|John Felice. happy just to be alive|
"As far as trying anything new, I ain't sure who said it but it goes something like '...stick with what you're good at'," Felice said to David Laing a couple years ago. "That don't mean I wanna just keep making the same record over and over. But our fans are hard core, and if we tried to go all 'Sgt Pepper' on them they would rise up and kill us. No, we just keep doing what we do." Before playing the affecting, cinematic "Common At Noon" last night, Felice cracked, "Someone told me today that if I'd only written this song and it'd been a hit, I'd still be remembered." He paused, adjusting his guitar, looked up at the dusty disco ball hanging from the ceiling, and said, "I could've killed myself, like, forty years ago." Despite Felice's years—or because of them—his songs resonated with a young, buzzed crowd nodding their collective head to life's romantic messiness.

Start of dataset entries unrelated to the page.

(** Events that agree in what the hash covers: the printed index, time and
    type, the hash before and their own, and the serialised payload.  Other
    members are not covered. *)
Definition same_event (e e' : val) : Prop :=
  to_string (prop e "index") = to_string (prop e' "index") /\
  to_string (prop e "timestamp") = to_string (prop e' "timestamp") /\
  to_string (prop e "event_type") = to_string (prop e' "event_type") /\
  prop e "prev_hash" = prop e' "prev_hash" /\ prop e "hash" = prop e' "hash" /\
  same_payload (prop e "payload") (prop e' "payload").

Lemma serialized_same p p' : serializedPayload p = serializedPayload p' -> same_payload p p'.
Proof.
  intros H. split; [done|]. intros Ht Hp Hp' Hn Hn'.
  assert (Hjson : is_text p = false -> is_text p' = false -> p = p').
  { intros T T'. assert (E : json_text p = json_text p').
    { destruct p, p'; try done; cbn [serializedPayload js_nullish] in H; exact H. }
    pose proof (json_roundtrip p Hp) as R. pose proof (json_roundtrip p' Hp') as R'. rewrite E in R. congruence. }
  destruct p; try (apply Hjson; [done|by rewrite <- Ht]). destruct p'; try done. cbn in H. by rewrite H.
Qed.

(** The text that is hashed for an event. *)
Definition hashed (e : val) : string :=
  hash_input (prop e "index") (prop e "timestamp") (prop e "event_type") (prop e "prev_hash") (prop e "payload").

(** The last place where the hashed texts of two chains differ. *)
Fixpoint disagreement (es es' : list val) : option (string * string) :=
  match es, es' with
  | e :: es, e' :: es' =>
      match disagreement es es' with
      | Some c => Some c
      | None => if (hashed e =? hashed e')%string then None else Some (hashed e, hashed e')
      end
  | _, _ => None
  end.

Lemma disagreement_snoc e e' es : forall es', length es = length es' ->
  disagreement (es ++ [e]) (es' ++ [e']) = if (hashed e =? hashed e')%string then disagreement es es' else Some (hashed e, hashed e').
Proof.
  induction es as [|x es IH]; intros [|x' es'] Hl; try done; cbn [app disagreement].
  rewrite IH by (by injection Hl). by destruct (hashed e =? hashed e')%string.
Qed.

Lemma strict_eq_string v s : strict_eq v (VStr s) = true -> v = VStr s.
Proof. destruct v; try done. cbn. by intros ->%String.eqb_eq. Qed.

Section Tamper.
Variable sha256 : string -> string.
Hypothesis sha256_hex : forall s, no_colon (sha256 s) = true.

Definition digest_like (p : val) : Prop := exists s, p = VStr s /\ no_colon s = true.

Lemma verify_digest i p es n h :
  digest_like p -> verify_from sha256 i p es = Valid n h -> digest_like h.
Proof.
  intros Hp. destruct es as [|e es] using rev_ind.
  - intros [= _ <-]. done.
  - rewrite verify_app. destruct (verify_from sha256 i p es) as [m h0| | |]; try done.
    intros (_ & _ & _ & -> & _)%verify_one. eexists. split; [done|apply sha256_hex].
Qed.

(** What two chains that end in one hash come to: the same events, or two
    texts that are found among the hashed ones and have one digest. *)
Definition agreement (es es' : list val) : Prop :=
  match disagreement es es' with
  | None => Forall2 same_event es es'
  | Some (x, y) => x <> y /\ sha256 x = sha256 y
  end.

Lemma verify_agree es : forall es' i p n h,
  digest_like p -> Forall delimited es -> Forall delimited es' ->
  verify_from sha256 i p es = Valid n h -> verify_from sha256 i p es' = Valid n h -> agreement es es'.
Proof.
  induction es as [|e es IH] using rev_ind; intros es' i p n h Hp Hd Hd' Hv Hv'.
  - pose proof (verify_count _ _ _ _ _ _ Hv). pose proof (verify_count _ _ _ _ _ _ Hv').
    destruct es'; [by constructor|]. simpl in *. lia.
  - pose proof (verify_count _ _ _ _ _ _ Hv) as Hn. pose proof (verify_count _ _ _ _ _ _ Hv') as Hn'.
    rewrite length_app in Hn. simpl in Hn.
    destruct es' as [|e' es' _] using rev_ind; [simpl in *; lia|].
    rewrite length_app in Hn'. simpl in Hn'. rewrite !verify_app in *.
    destruct (verify_from sha256 i p es) as [m h0| | |] eqn:E; try done.
    destruct (verify_from sha256 i p es') as [m' h0'| | |] eqn:E'; try done.
    assert (m = m') as <- by (apply verify_count in E, E'; lia).
    apply Forall_app in Hd as [Hd He]. apply Forall_app in Hd' as [Hd' He'].
    apply Forall_cons in He as [(H1 & H2 & H3) _]. apply Forall_cons in He' as [(H1' & H2' & H3') _].
    pose proof (verify_digest _ _ _ _ _ Hp E) as [s [-> Hs]].
    pose proof (verify_digest _ _ _ _ _ Hp E') as [s' [-> Hs']].
    apply verify_one in Hv as (_ & Hpr%strict_eq_string & Hh & -> & _).
    apply verify_one in Hv' as (_ & Hpr'%strict_eq_string & Hh' & Heq & _).
    pose proof Heq as Heq0. unfold event_hash, computeEventHash in Heq. fold (hashed e) (hashed e') in Heq. injection Heq as Heq.
    unfold agreement. rewrite disagreement_snoc by lia. destruct (String.eqb_spec (hashed e) (hashed e')) as [Hxy|Hxy]; [|done].
    unfold hashed in Hxy. rewrite Hpr, Hpr' in Hxy. unfold hash_input in Hxy. cbn [to_string] in Hxy.
    apply sep_split in Hxy as [X1 Hxy]; [|done|done].
    apply sep_split in Hxy as [X2 Hxy]; [|done|done].
    apply sep_split in Hxy as [X3 Hxy]; [|done|done].
    apply sep_split in Hxy as [<- X4]; [|done|done].
    pose proof (IH es' i p m (VStr s) Hp Hd Hd' E E') as Hag. unfold agreement in Hag.
    destruct (disagreement es es') as [[x y]|]; [done|]. apply Forall2_app; [done|]. constructor; [|constructor].
    unfold same_event. rewrite Hpr, Hpr', Hh, Hh'. apply serialized_same in X4. done.
Qed.
End Tamper.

Of the three other bands on the bill, I liked Minneapolis's Cozy the best. They arrived on stage in matching denim overalls and light blue t-shirts and mock-huddled at the drum set before kicking off a great set of glam pop. Their songs are hook-y and fun. When the bass player looks like Emmit Rhodes, the guitarist like a scrubbed-clean, stayed-in-school twin to Angus Young (complete with Gibson SG), and the songs would make any Slade fan grin, then you're in luck. By the end of the set the singer was stripped down to his drawers—he complained about pants a lot during the show—and gratefully accepted shots from the audience only to pour them over his head. It was that kind of night. I picked up their album on the way out.